* [RECORDS SUPPLIED]
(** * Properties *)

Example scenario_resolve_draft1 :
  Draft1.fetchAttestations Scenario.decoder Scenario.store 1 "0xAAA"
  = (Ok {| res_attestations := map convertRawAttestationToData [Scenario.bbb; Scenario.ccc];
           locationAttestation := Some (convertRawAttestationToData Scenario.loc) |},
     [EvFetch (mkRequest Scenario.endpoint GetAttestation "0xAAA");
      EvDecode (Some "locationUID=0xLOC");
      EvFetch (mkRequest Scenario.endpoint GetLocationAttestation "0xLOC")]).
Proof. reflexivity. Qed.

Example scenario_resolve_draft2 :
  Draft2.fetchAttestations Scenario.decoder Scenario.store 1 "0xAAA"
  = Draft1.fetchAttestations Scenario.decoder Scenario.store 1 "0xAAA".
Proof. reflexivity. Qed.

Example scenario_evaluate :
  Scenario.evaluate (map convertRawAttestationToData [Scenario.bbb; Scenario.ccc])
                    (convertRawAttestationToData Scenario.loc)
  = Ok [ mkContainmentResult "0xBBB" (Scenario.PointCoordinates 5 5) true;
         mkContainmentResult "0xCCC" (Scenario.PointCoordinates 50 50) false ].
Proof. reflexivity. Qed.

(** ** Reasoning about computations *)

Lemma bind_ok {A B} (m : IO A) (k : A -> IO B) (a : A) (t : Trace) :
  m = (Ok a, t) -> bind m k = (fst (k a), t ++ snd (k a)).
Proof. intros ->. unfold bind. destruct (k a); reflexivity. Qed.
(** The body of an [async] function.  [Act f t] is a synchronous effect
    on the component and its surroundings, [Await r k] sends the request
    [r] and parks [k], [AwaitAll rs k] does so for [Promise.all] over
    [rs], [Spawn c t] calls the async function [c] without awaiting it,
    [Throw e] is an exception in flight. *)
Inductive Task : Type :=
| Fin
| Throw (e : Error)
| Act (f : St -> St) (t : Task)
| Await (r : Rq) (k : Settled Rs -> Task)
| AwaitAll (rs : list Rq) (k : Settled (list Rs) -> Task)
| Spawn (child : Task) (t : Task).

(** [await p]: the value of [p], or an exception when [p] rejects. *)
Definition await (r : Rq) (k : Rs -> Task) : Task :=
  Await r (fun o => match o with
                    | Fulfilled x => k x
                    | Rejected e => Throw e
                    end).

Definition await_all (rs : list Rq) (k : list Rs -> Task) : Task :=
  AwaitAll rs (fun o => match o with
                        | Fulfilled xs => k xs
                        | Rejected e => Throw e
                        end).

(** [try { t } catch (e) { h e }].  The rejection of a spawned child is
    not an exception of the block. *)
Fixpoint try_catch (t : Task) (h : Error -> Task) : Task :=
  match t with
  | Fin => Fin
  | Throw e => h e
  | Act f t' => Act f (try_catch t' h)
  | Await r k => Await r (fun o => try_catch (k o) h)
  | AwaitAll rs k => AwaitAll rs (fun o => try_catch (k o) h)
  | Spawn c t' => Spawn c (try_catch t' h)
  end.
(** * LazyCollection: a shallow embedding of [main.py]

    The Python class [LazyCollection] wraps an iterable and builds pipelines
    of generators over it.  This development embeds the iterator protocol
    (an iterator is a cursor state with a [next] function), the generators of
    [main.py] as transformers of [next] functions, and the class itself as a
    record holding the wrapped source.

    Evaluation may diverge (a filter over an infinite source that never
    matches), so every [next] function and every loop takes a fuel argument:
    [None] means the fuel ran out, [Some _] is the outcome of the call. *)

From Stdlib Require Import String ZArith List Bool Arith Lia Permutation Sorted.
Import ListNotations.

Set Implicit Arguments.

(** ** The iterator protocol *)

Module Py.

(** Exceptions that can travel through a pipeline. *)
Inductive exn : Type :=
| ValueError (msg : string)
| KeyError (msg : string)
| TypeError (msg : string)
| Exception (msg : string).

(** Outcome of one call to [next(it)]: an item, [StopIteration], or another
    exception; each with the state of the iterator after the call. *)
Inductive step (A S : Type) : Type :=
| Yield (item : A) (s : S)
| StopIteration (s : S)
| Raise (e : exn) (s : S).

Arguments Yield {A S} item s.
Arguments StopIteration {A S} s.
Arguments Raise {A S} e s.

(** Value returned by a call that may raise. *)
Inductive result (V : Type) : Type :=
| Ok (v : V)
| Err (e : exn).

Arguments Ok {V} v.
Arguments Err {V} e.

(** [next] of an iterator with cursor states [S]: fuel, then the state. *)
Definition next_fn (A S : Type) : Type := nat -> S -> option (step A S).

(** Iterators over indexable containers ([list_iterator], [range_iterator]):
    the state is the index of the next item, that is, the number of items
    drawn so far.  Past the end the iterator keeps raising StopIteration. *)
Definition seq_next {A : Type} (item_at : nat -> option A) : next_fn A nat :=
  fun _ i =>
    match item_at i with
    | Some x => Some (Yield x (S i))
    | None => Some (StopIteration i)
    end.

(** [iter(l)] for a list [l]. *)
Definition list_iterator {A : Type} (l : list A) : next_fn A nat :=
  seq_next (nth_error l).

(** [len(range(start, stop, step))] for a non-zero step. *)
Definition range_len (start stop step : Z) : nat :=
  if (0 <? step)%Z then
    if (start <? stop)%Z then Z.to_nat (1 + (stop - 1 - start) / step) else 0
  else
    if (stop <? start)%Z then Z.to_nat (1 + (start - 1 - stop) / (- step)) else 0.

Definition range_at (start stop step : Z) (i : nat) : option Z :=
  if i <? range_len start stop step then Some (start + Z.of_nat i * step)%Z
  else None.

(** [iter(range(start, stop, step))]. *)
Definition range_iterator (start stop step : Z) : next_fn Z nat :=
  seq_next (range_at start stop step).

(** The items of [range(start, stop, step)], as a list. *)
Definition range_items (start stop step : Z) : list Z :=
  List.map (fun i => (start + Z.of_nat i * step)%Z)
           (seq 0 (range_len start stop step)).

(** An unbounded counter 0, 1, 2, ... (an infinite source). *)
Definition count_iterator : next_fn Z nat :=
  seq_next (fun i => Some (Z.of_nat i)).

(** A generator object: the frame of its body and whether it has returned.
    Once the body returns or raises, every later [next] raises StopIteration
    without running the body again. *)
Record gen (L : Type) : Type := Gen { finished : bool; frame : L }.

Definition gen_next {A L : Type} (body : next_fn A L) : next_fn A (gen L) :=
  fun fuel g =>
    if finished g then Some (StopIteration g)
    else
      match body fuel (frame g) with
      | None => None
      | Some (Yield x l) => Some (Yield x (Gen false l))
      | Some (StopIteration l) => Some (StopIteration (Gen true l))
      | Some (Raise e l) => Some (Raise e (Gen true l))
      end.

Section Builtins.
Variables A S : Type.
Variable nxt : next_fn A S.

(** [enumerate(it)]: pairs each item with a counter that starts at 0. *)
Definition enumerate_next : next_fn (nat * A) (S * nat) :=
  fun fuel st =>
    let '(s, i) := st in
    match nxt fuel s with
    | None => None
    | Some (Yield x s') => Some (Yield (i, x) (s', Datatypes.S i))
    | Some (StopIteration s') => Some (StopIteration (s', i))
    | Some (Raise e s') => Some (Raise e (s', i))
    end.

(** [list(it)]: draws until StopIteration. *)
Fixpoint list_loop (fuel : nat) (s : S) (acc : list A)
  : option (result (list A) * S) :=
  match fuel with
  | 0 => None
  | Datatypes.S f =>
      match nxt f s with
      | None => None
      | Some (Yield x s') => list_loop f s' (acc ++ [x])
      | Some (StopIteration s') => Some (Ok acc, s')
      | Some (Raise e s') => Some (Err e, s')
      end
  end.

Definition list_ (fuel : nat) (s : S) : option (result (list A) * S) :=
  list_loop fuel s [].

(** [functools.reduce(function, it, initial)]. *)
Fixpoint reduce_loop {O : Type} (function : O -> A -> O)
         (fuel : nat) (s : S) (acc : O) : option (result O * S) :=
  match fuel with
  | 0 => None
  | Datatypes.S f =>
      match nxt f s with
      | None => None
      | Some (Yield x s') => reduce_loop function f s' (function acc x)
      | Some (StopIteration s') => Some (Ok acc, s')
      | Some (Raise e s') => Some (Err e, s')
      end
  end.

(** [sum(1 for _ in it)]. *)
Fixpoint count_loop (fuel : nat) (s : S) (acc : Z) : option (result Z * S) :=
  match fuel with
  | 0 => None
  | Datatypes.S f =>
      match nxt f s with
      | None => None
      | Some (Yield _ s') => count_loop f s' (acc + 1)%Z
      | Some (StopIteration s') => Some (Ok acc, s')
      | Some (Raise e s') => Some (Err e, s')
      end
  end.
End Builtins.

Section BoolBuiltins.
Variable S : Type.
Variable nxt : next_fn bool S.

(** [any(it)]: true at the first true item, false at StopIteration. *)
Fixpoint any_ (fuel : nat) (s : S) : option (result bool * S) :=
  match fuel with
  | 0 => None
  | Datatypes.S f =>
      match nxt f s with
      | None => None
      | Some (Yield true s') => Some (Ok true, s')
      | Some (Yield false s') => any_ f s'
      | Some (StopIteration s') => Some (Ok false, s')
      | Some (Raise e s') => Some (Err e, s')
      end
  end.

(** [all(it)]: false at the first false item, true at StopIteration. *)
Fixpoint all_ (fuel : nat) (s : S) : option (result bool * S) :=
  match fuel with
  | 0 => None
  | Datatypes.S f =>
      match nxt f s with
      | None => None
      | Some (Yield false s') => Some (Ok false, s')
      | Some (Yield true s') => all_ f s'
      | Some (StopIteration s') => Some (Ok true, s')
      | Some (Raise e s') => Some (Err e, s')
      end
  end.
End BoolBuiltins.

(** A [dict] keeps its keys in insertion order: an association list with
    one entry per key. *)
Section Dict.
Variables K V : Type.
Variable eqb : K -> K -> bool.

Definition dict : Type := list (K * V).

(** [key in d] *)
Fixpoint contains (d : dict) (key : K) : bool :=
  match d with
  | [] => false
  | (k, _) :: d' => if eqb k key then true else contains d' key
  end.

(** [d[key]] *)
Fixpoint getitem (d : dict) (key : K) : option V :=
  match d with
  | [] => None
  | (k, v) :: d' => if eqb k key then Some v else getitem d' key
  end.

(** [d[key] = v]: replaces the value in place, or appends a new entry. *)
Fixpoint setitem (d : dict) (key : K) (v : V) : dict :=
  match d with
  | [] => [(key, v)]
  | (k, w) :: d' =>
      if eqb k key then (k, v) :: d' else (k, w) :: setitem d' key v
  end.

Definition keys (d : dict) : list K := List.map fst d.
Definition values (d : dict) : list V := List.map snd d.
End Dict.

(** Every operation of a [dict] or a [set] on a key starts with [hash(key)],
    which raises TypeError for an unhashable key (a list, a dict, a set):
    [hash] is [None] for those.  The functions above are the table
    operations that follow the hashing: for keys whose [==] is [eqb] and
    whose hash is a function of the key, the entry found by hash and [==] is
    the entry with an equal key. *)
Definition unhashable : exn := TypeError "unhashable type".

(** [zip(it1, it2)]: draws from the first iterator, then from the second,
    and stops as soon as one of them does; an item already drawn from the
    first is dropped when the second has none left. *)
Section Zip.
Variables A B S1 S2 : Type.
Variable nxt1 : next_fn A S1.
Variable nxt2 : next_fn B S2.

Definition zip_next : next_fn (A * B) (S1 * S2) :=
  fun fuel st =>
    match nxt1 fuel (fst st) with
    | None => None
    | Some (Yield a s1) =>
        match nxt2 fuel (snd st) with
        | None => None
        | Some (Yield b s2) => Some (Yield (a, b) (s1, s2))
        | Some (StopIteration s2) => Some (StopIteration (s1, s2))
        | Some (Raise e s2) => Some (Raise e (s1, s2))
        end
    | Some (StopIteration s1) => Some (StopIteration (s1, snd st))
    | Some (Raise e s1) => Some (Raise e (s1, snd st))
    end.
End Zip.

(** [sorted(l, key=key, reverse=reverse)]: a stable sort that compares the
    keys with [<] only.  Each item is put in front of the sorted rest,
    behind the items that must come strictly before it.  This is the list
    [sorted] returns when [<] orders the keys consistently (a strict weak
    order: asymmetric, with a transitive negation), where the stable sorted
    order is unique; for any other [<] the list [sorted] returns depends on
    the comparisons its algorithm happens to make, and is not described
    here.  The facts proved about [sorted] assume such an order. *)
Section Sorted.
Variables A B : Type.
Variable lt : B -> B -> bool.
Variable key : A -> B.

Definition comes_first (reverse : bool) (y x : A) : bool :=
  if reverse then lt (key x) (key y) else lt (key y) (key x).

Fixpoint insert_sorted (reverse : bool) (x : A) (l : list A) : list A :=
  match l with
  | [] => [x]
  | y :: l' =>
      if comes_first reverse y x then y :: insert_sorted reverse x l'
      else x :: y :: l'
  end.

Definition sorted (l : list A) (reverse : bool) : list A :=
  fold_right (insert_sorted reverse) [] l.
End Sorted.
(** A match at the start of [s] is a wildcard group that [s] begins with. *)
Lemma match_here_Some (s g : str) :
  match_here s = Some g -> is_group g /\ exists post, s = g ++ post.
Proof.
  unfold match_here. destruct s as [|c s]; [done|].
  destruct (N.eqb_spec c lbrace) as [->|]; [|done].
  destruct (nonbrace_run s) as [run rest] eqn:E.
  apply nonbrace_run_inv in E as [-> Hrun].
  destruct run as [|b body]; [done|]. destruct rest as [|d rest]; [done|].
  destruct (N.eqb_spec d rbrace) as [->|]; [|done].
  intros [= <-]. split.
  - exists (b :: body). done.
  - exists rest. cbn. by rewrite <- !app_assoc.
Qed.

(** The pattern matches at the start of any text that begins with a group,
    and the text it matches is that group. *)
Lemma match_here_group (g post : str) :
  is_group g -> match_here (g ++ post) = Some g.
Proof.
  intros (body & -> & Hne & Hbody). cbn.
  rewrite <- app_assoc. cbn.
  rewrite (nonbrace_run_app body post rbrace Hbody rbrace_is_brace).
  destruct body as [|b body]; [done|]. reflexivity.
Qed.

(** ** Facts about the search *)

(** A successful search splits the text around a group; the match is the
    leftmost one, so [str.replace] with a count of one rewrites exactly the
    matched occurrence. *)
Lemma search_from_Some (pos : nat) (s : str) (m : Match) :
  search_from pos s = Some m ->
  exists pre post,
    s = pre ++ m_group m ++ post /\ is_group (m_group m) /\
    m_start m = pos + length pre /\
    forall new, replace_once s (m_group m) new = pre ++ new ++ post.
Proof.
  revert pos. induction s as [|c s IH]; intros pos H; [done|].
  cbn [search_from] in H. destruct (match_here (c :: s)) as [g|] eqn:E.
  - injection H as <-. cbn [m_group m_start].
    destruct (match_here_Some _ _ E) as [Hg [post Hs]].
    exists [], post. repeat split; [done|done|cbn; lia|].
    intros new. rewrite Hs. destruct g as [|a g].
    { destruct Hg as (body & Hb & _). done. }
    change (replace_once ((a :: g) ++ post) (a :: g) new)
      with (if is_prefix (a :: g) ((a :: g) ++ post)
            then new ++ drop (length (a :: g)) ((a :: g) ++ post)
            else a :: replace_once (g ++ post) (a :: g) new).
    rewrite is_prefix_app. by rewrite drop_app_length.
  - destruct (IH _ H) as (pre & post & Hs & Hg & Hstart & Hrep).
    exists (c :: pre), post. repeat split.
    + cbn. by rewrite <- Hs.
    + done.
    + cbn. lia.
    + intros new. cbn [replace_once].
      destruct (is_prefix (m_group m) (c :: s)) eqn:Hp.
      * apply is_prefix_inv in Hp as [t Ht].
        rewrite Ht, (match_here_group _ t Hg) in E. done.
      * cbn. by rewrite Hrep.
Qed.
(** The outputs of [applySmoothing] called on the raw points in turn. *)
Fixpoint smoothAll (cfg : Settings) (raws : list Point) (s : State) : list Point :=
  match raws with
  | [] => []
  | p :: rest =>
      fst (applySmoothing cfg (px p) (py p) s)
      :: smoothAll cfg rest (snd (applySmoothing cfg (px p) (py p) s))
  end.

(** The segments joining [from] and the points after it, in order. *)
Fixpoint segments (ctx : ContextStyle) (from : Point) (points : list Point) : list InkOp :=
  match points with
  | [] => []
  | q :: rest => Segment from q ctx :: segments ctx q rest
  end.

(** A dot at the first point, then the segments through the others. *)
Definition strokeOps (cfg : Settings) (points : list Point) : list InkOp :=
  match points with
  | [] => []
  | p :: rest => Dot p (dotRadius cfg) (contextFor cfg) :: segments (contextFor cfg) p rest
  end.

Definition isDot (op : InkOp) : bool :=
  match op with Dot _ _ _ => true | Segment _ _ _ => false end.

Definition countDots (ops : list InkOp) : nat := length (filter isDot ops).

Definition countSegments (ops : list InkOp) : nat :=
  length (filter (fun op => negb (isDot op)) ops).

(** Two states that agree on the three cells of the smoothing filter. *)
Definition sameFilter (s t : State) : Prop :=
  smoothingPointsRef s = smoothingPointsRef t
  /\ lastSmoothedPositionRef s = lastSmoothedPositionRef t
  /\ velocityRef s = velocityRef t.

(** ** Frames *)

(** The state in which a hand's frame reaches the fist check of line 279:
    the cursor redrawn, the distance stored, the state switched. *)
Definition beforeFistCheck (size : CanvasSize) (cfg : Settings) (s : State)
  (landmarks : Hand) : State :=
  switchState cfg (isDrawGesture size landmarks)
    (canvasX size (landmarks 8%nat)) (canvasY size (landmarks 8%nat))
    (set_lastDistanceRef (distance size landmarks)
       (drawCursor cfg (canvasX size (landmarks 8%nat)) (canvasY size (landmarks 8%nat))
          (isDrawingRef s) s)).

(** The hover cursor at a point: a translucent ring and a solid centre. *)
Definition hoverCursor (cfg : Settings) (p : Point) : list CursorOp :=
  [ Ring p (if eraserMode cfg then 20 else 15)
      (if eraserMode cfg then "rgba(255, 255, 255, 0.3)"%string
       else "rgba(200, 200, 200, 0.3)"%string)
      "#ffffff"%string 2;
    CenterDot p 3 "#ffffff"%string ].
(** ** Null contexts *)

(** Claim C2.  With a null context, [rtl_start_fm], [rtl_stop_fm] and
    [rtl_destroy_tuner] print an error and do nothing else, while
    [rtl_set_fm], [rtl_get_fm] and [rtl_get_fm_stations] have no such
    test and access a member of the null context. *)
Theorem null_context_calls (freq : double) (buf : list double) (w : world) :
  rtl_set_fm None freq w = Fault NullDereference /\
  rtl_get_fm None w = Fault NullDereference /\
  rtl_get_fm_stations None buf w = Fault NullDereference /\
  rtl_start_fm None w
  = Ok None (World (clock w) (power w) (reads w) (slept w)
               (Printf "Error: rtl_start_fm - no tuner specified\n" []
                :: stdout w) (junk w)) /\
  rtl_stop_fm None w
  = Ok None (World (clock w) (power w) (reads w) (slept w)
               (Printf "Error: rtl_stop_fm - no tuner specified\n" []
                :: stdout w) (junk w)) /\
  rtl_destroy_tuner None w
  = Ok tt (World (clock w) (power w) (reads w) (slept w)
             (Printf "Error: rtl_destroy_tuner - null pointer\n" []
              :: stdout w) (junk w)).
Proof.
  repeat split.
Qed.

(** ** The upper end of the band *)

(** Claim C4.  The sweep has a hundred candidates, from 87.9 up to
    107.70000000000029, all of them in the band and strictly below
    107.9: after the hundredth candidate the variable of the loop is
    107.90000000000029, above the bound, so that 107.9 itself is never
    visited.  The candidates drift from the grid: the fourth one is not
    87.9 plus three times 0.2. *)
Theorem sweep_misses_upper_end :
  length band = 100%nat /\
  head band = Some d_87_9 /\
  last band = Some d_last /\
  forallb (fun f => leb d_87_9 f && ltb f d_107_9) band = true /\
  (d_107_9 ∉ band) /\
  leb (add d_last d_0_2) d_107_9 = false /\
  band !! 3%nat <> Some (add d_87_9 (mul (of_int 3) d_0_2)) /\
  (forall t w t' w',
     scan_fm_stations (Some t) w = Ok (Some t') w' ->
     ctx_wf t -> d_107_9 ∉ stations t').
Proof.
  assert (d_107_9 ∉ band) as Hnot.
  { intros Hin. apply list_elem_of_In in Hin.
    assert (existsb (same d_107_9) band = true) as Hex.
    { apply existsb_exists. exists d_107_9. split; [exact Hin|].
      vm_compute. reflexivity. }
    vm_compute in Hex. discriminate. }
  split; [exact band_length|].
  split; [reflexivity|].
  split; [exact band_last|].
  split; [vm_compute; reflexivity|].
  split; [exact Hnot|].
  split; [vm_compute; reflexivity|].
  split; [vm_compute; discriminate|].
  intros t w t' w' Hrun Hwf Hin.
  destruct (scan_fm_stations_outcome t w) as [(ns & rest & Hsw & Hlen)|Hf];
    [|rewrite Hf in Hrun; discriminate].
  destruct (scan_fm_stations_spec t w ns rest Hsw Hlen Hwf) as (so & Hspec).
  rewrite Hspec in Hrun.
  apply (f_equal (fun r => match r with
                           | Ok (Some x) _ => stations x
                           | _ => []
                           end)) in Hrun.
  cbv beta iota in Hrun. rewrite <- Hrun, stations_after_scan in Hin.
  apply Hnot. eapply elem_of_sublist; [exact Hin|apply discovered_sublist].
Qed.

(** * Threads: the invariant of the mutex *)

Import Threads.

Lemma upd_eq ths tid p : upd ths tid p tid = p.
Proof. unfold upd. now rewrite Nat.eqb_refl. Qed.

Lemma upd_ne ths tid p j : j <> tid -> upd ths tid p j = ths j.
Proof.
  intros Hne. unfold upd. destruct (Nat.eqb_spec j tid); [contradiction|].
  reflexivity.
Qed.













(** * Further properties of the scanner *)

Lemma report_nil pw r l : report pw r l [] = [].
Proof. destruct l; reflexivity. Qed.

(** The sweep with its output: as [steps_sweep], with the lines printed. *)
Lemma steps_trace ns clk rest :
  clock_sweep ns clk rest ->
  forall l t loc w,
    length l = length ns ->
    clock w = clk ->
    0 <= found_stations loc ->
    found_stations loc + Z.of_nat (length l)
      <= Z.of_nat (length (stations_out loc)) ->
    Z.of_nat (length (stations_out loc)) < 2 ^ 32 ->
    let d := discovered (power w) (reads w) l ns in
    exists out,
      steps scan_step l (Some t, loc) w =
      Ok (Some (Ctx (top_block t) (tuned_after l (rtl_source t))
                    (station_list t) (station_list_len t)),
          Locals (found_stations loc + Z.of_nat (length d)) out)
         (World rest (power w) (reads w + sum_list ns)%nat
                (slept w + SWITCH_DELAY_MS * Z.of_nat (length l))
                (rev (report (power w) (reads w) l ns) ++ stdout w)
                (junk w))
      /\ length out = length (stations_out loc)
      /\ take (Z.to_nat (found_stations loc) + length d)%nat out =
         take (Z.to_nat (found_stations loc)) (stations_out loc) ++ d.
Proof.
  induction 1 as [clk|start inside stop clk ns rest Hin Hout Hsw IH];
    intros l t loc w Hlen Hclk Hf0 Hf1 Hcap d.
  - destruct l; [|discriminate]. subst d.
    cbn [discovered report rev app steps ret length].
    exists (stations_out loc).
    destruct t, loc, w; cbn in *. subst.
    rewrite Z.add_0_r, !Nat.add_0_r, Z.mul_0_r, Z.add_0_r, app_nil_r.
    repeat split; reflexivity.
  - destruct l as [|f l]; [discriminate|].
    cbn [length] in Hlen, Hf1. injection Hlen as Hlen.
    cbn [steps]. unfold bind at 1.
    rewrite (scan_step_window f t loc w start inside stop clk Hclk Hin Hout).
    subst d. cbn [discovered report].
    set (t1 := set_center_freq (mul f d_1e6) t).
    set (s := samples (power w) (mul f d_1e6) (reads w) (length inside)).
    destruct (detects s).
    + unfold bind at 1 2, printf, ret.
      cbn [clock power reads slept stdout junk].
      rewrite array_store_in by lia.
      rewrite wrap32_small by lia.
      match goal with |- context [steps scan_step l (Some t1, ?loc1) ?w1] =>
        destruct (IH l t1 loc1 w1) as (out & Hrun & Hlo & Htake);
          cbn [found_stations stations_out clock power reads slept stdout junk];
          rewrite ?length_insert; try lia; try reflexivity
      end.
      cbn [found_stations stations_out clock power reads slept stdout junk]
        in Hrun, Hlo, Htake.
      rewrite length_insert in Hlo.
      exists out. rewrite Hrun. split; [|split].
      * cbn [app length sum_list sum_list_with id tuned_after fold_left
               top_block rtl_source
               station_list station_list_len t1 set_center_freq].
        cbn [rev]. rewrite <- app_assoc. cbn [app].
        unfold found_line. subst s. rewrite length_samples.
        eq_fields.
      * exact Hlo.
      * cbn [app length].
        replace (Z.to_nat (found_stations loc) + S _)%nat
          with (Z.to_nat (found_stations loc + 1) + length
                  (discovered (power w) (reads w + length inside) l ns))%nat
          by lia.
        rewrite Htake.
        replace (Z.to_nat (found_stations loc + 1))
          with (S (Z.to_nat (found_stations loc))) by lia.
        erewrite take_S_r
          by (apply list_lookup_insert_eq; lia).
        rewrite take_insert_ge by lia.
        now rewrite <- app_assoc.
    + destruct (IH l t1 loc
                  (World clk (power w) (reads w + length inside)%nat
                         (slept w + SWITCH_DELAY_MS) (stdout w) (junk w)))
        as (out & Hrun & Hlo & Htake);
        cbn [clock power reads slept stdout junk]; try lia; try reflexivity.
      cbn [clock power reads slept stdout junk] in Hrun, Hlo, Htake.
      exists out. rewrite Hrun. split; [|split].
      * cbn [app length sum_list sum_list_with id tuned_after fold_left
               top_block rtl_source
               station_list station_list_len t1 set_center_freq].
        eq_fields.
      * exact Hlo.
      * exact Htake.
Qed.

* [BRIEF]
Count each line of the listing above in which "candidates" appears, and give that count with nothing added.

* [WRITTEN ANSWER]
2